University of Portsmouth

HELEN YATES

At the University of Portsmouth, an initial sample of about 4,500 students, showed a rate of 0.2% positive results, or about nine students.

The University of Cambridge had even lower positive results last week from tests for those who did not have any Covid symptoms – with zero positive cases from more than 10,000 students being screened.

There were separate figures from Cambridge for those who thought they had Covid symptoms – with nine cases being confirmed out of 71 tested.

Cambridge has run its own test and tracking system throughout the term.

Students ‘not driving local infections’

“Where outbreaks did occur, the testing programme helped us identify these quickly and put measures in place to prevent them spreading further,” said Patrick Maxwell, regius professor and head of Cambridge’s school of clinical medicine.

“Once the second lockdown was put in place, we saw the number of infected students fall away to single figures,” said Prof Maxwell.

St Andrews

Reuters

At the University of Reading, more than 3,500 tests have been carried out for students without symptoms – finding 15 positive results, about 0.4% of tests.

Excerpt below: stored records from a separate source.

(** Terms do not decrease. *)
Definition terms_le rs rs' : Prop :=
  forall i r, rs !! i = Some r -> exists r', rs' !! i = Some r' /\ currentTerm r <= currentTerm r'.

Lemma terms_le_refl rs : terms_le rs rs.
Proof. intros i r Hr. by exists r. Qed.

Lemma terms_le_insert rs i r r' :
  rs !! i = Some r -> currentTerm r <= currentTerm r' -> terms_le rs (<[i := r']> rs).
Proof.
  intros Hi Ht j x Hj. destruct (decide (i = j)) as [->|].
  - exists r'. simplify_eq. split; [|done]. apply list_lookup_insert_eq.
    by eapply lookup_lt_Some.
  - exists x. by rewrite list_lookup_insert_ne.
Qed.

Lemma msg_ok_mono g g' rs rs' m :
  ghost_le g g' -> terms_le rs rs' -> msg_ok g rs m -> msg_ok g' rs' m.
Proof.
  intros [Hv Hw Hc] Hrs. destruct m as [src dst a ph|src dst a ph]; simpl.
  - intros (? & ? & (r & Hr & ?) & Hg). destruct (Hrs _ _ Hr) as (r' & ? & ?).
    split_and!; [done|done|exists r'; split; [done|lia]|].
    intros ?. eapply lookup_weaken; [by apply Hg|done].
  - intros (? & Ht & HM). split_and!; [done| |].
    + destruct Ht as [|Ht]; [by left|right]. by eapply lookup_weaken.
    + intros Hne. destruct (HM Hne) as (M & e & HMa & ? & ? & ?). exists M, e.
      split_and!; try done. by eapply agrees_mono.
Qed.

Lemma msgs_ok_mono g g' rs rs' nt :
  ghost_le g g' -> terms_le rs rs' -> Forall (msg_ok g rs) nt -> Forall (msg_ok g' rs') nt.
Proof. intros Hg Hrs Hn. apply (Forall_impl _ _ _ Hn). intros m. by apply msg_ok_mono. Qed.

(** ** Steps of the network alone *)

Lemma inv_net n g rs nt nt' :
  inv n g rs nt -> NoDup (omap rv_key nt') ->
  (forall x, x ∈ omap rv_key nt' -> x ∈ omap rv_key nt) ->
  Forall (msg_ok g rs) nt' -> inv n g rs nt'.
Proof.
  intros [] Hnd Hsub Hm. constructor; try done.
  intros i t v Hv. destruct (inv_counted0 _ _ _ Hv) as [? Hni]. split; [done|].
  intros Hin. by apply Hni, Hsub.
Qed.

Lemma omap_delete_sublist {A B} (f : A -> option B) (l : list A) k :
  omap f (delete k l) `sublist_of` omap f l.
Proof.
  revert k. induction l as [|x l IH]; intros [|k]; simpl; [done|done| |].
  - destruct (f x); [by constructor|done].
  - destruct (f x); [by constructor|]; apply IH.
Qed.

Lemma inv_net_delete n g rs nt k : inv n g rs nt -> inv n g rs (delete k nt).
Proof.
  intros Hi. pose proof (omap_delete_sublist rv_key nt k) as Hsub.
  apply (inv_net _ _ _ _ _ Hi).
  - eapply sublist_NoDup; [|done]. by destruct Hi.
  - intros x Hx. apply sublist_subseteq in Hsub. by apply Hsub.
  - apply Forall_delete. by destruct Hi.
Qed.
(* ===== verification/RaftCommit.v ===== *)
(** * raft/raft.go: what it means that an entry is committed

    The ghost history behind state machine safety: the log each peer last
    acknowledged in each term, the log each candidate campaigned with and
    the log each leader was elected with.  A prefix of a leader's log whose
    last entry is of its term is committed once a majority has acknowledged
    it; the facts of this file make every later leader's log contain it. *)

From Stdlib Require Import ZArith Lia.
From stdpp Require Import base numbers strings gmap list fin_sets.
From S2P Require Import Prelude Persister RaftNode RaftNodeFacts RaftCluster RaftWf.
From S2P Require Import RaftHandlers RaftHistory RaftSafety.
Local Open Scope Z_scope.

Section commit.
Context {Cmd : Type} `{Gob Cmd}.
Abbreviation Log := (list (LogEntry Cmd)).
Implicit Types (r : Raft Cmd) (l A P e G : Log) (vt : gmap (nat * Z) nat).

Record hist := mkHist {
  acks : gmap (nat * Z) Log;    (* (peer, term) -> its log when it last acknowledged *)
  clog : gmap (nat * Z) Log;    (* (candidate, term) -> its log when it campaigned *)
  elog : gmap Z Log;            (* term -> the log its leader was elected with *)
}.

Definition terms_below (t : Z) l : Prop := forall x, x ∈ l -> le_Term x <= t.

(** The comparison [RequestVote] makes, on whole logs. *)
Definition up_to_date l l' : Prop :=
  exists x y, last l = Some x /\ last l' = Some y /\
    last_le (le_Term y) (len l' - 1) (le_Term x) (len l - 1).

Definition peers_in (n : nat) (Q : gset nat) : Prop :=
  (forall v, v ∈ Q -> (v < n)%nat) /\ (n < 2 * size Q)%nat.

Definition acked h v T P : Prop :=
  exists A, acks h !! (v, T) = Some A /\ P `prefix_of` A.

Definition committed n h T P : Prop :=
  (exists x, last P = Some x /\ le_Term x = T) /\
  exists Q, peers_in n Q /\ forall v, v ∈ Q -> acked h v T P.

(** The leaders of the terms after [T] up to [U] were elected with [P]. *)
Definition kept_until h T U P : Prop :=
  forall U' e, elog h !! U' = Some e -> T < U' <= U -> P `prefix_of` e.

(** What voter [v] guarantees to the candidate with log [lc] of term [U]. *)
Definition vouches cn h v T U lc : Prop :=
  forall A P, acks h !! (v, T) = Some A -> P `prefix_of` A -> kept_until h T (U - 1) P ->
    exists l, P `prefix_of` l /\ up_to_date lc l /\ agrees cn l.

(** The same while the term may already have a leader. *)
Definition promises cn h v T U lc : Prop :=
  forall A P, acks h !! (v, T) = Some A -> P `prefix_of` A -> kept_until h T U P ->
    exists l, P `prefix_of` l /\ up_to_date lc l /\ agrees cn l.

Record hist_ok n vt cn h : Prop := {
  ho_acks : forall v T A, acks h !! (v, T) = Some A ->
    (v < n)%nat /\ exists G, cn !! T = Some G /\ A `prefix_of` G;
  ho_elog : forall U e, elog h !! U = Some e ->
    1 <= U /\ terms_below (U - 1) e /\ exists G, cn !! U = Some G /\ e `prefix_of` G /\
      (forall k x, G !! k = Some x -> (length e <= k)%nat -> le_Term x = U);
  ho_canon : forall t G, cn !! t = Some G ->
    agrees cn G /\ terms_below t G /\ (t = 0 \/ is_Some (elog h !! t));
  ho_zero : cn !! 0 = Some [mkLogEntry 0 None];
  ho_voted : forall v U c, vt !! (v, U) = Some c ->
    exists lc, clog h !! (c, U) = Some lc /\ forall T, T < U -> promises cn h v T U lc;
  ho_elect : forall U e, elog h !! U = Some e ->
    exists Q, peers_in n Q /\ forall v, v ∈ Q ->
      is_Some (vt !! (v, U)) /\ forall T, T < U -> vouches cn h v T U e;
}.

(** ** Majorities *)

Lemma peers_in_meet n Q Q' : peers_in n Q -> peers_in n Q' -> exists v, v ∈ Q /\ v ∈ Q'.
Proof.
  intros [H1 S1] [H2 S2]. destruct (decide (Q ∩ Q' = ∅)) as [E|Hne%set_choose_L].
  - exfalso. assert (size (Q ∪ Q') <= size (list_to_set (seq 0 n) : gset nat))%nat as Hle.
    { apply subseteq_size. intros v [Hv%H1|Hv%H2]%elem_of_union;
        apply elem_of_list_to_set, elem_of_seq; lia. }
    rewrite size_list_to_set, length_seq in Hle by apply NoDup_seq.
    rewrite size_union in Hle by set_solver. lia.
  - destruct Hne as [v Hv]. exists v. set_solver.
Qed.

(** The votes of a quorum come from a majority. *)
Lemma quorum_peers_in n vt t w : quorum n vt t w -> peers_in n (voters n vt t w).
Proof.
  intros Hq. split; [|done]. intros v [_ Hv]%elem_of_filter.
  apply elem_of_list_to_set, elem_of_seq in Hv. lia.
Qed.

(** ** Agreeing logs *)

Lemma last_lookup' l x : last l = Some x -> l !! (length l - 1)%nat = Some x.
Proof. rewrite last_lookup. by replace (pred (length l)) with (length l - 1)%nat by lia. Qed.

(** An agreeing log is a prefix of the log of its last entry's term. *)
Lemma agrees_last cn l x :
  agrees cn l -> last l = Some x -> exists G, cn !! le_Term x = Some G /\ l `prefix_of` G.
Proof.
  intros Ha Hl%last_lookup'. destruct (Ha _ _ Hl) as (G & HG & E). exists G. split; [done|].
  apply lookup_lt_Some in Hl as Hlt.
  replace (S (length l - 1)) with (length l) in E by lia.
  rewrite firstn_all in E. rewrite E. apply prefix_take.
Qed.

Lemma agrees_prefix cn l l' : agrees cn l' -> l `prefix_of` l' -> agrees cn l.
Proof.
  intros Ha [k ->]. apply (agrees_take _ _ (length l)) in Ha.
  by rewrite take_app_length in Ha.
Qed.

Lemma prefix_by_length l l' G :
  l `prefix_of` G -> l' `prefix_of` G -> (length l <= length l')%nat -> l `prefix_of` l'.
Proof.
  intros H1 H2 Hlen. destruct (prefix_weak_total _ _ _ H1 H2) as [|Hp]; [done|].
  by rewrite (prefix_length_eq _ _ Hp Hlen).
Qed.

Lemma prefix_elem l l' x : l `prefix_of` l' -> x ∈ l -> x ∈ l'.
Proof. intros [k ->] ?. apply elem_of_app. by left. Qed.

Lemma terms_below_prefix t l l' : l `prefix_of` l' -> terms_below t l' -> terms_below t l.
Proof. intros Hp Ht x Hx. apply Ht. by eapply prefix_elem. Qed.

Lemma last_elem l x : last l = Some x -> x ∈ l.
Proof. intros Hl%last_lookup'. by eapply list_elem_of_lookup_2. Qed.

(** ** Leader completeness *)

Section completeness.
Context (n : nat) (vt : gmap (nat * Z) nat) (cn : gmap Z Log) (h : hist).
Hypothesis Hok : hist_ok n vt cn h.

(** A log that is at least as up to date as one that contains a committed
    prefix contains it too, when the leaders of the terms in between do. *)
Lemma up_to_date_contains T U P l lc x :
  last P = Some x -> le_Term x = T -> P `prefix_of` l -> up_to_date lc l ->
  agrees cn l -> agrees cn lc -> terms_below (U - 1) lc -> kept_until h T (U - 1) P -> 0 <= T ->
  P `prefix_of` lc.
Proof.
  intros Hx Ht Hp (a & b & Ha & Hb & Hle) Hal Halc Hbelow Hkept H0.
  destruct (agrees_last _ _ _ Hal Hb) as (Gb & HGb & Hlb).
  destruct (agrees_last _ _ _ Halc Ha) as (Ga & HGa & Hla).
  assert (T <= le_Term b) as HTb.
  { destruct (ho_canon _ _ _ _ Hok _ _ HGb) as (_ & Hb' & _). rewrite <- Ht. apply Hb'.
    eapply prefix_elem; [exact Hlb|]. eapply prefix_elem; [exact Hp|]. by apply last_elem. }
  destruct Hle as [Hlt|[Heq Hlen]].
  - destruct (ho_canon _ _ _ _ Hok _ _ HGa) as (_ & _ & [?|[e He]]); [lia|].
    destruct (ho_elog _ _ _ _ Hok _ _ He) as (_ & Hbe & G & HG & HeG & _). simplify_eq.
    assert (le_Term a <= U - 1) by (apply Hbelow; by apply last_elem).
    transitivity e; [apply (Hkept _ _ He); lia|].
    eapply prefix_by_length; [done|done|].
    destruct (decide (length e <= length lc)%nat) as [|Hgt]; [done|]. exfalso.
    assert (lc `prefix_of` e) as Hlce by (eapply prefix_by_length; [done|done|lia]).
    assert (le_Term a <= le_Term a - 1); [|lia]. apply Hbe.
    eapply prefix_elem; [exact Hlce|]. by apply last_elem.
  - rewrite Heq in HGb. simplify_eq. transitivity l; [done|].
    eapply prefix_by_length; [done|done|]. unfold len in Hlen. lia.
Qed.

(** A prefix committed in term [T] is in the log every later leader was
    elected with. *)
Lemma leader_completeness_below (k : nat) T P :
  0 <= T -> committed n h T P -> forall U e, elog h !! U = Some e -> T < U ->
  U <= T + Z.of_nat k -> P `prefix_of` e.
Proof.
  intros H0 Hc. pose proof Hc as ((x & Hx & Ht) & Q & HQ & Hack).
  induction k as [|k IH]; intros U e He HTU Hk; [lia|].
  destruct (ho_elect _ _ _ _ Hok _ _ He) as (Q' & HQ' & Hv).
  destruct (peers_in_meet _ _ _ HQ HQ') as (v & Hv1 & Hv2).
  destruct (Hack _ Hv1) as (A & HA & HP). destruct (Hv _ Hv2) as [_ Hvouch].
  assert (kept_until h T (U - 1) P) as Hkept.
  { intros U' e' He' HU'. eapply IH; [done|lia|lia]. }
  destruct (Hvouch T HTU A P HA HP Hkept) as (l & Hpl & Hup & Hag).
  destruct (ho_elog _ _ _ _ Hok _ _ He) as (_ & Hbelow & G & HG & HeG & _).
  eapply (up_to_date_contains T U P l e); try done.
  eapply agrees_prefix; [|done]. by destruct (ho_canon _ _ _ _ Hok _ _ HG).
Qed.

Lemma leader_completeness T P U e :
  0 <= T -> committed n h T P -> elog h !! U = Some e -> T < U -> P `prefix_of` e.
Proof.
  intros H0 Hc He HTU. eapply (leader_completeness_below (Z.to_nat (U - T))); [done..|lia].
Qed.

Lemma committed_canon T P :
  committed n h T P -> exists G, cn !! T = Some G /\ P `prefix_of` G.
Proof.
  intros (_ & Q & HQ & Hack).
  destruct (peers_in_meet _ _ _ HQ HQ) as (v & Hv & _).
  destruct (Hack v Hv) as (A & HA & HP).
  destruct (ho_acks _ _ _ _ Hok _ _ _ HA) as (_ & G & HG & HAG).
  exists G. split; [done|]. by transitivity A.
Qed.

(** Committed prefixes form a chain. *)
Lemma committed_chain T T' P P' :
  0 <= T -> 0 <= T' -> committed n h T P -> committed n h T' P' ->
  P `prefix_of` P' \/ P' `prefix_of` P.
Proof.
  assert (forall T T' P P', 0 <= T -> T <= T' -> committed n h T P -> committed n h T' P' ->
    P `prefix_of` P' \/ P' `prefix_of` P) as Hwlog.
  { clear T T' P P'. intros T T' P P' H0 Hle Hc Hc'.
    destruct (committed_canon _ _ Hc) as (G & HG & HP).
    destruct (committed_canon _ _ Hc') as (G' & HG' & HP').
    destruct (decide (T = T')) as [->|].
    - simplify_eq. by eapply prefix_weak_total.
    - destruct (ho_canon _ _ _ _ Hok _ _ HG') as (_ & _ & [?|[e He]]); [lia|].
      destruct (ho_elog _ _ _ _ Hok _ _ He) as (_ & _ & G2 & HG2 & HeG & _). simplify_eq.
      eapply prefix_weak_total; [|exact HP']. transitivity e; [|done].
      eapply leader_completeness; [done|done|done|lia]. }
  intros. destruct (decide (T <= T')); [by apply (Hwlog T T')|].
  destruct (Hwlog T' T P' P); [done|lia|done|done|by right|by left].
Qed.
End completeness.
End commit.

Arguments hist : clear implicits.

Students who test positive with these lateral flow tests will then have further tests to confirm if they have the virus – and there have been warnings that the lateral flow tests can miss some positive cases.

Portsmouth’s vice chancellor said he wanted to publish the evidence to show how much infection rates had fallen among his university’s students.

Prof Galbraith said students should not “bear the brunt of blame and criticism when in reality their overall behaviour has been exceptionally positive in conforming with the rules”.

The university, which carried out its own Covid testing through the autumn, says that its data shows there was no link between the pattern of student infections and cases in the wider local population.

There was a surge in early October in cases among students and the local Portsmouth population.

But from mid-October cases among students began to fall – while cases in the local population continued to climb, with these divergent trends continuing through to mid-November, when local cases also began to reduce.

The university says its own testing and tracing system had sharply reduced cases among students – and that students were unlikely to have been driving local outbreaks.

Nick Hillman, director of the Higher Education Policy Institute, said the “hard evidence” now emerging from testing could prove that expectations about infection rates among students had been wrong.

“Like everyone else, the higher education sector has been learning about Covid as it has gone along,” he said.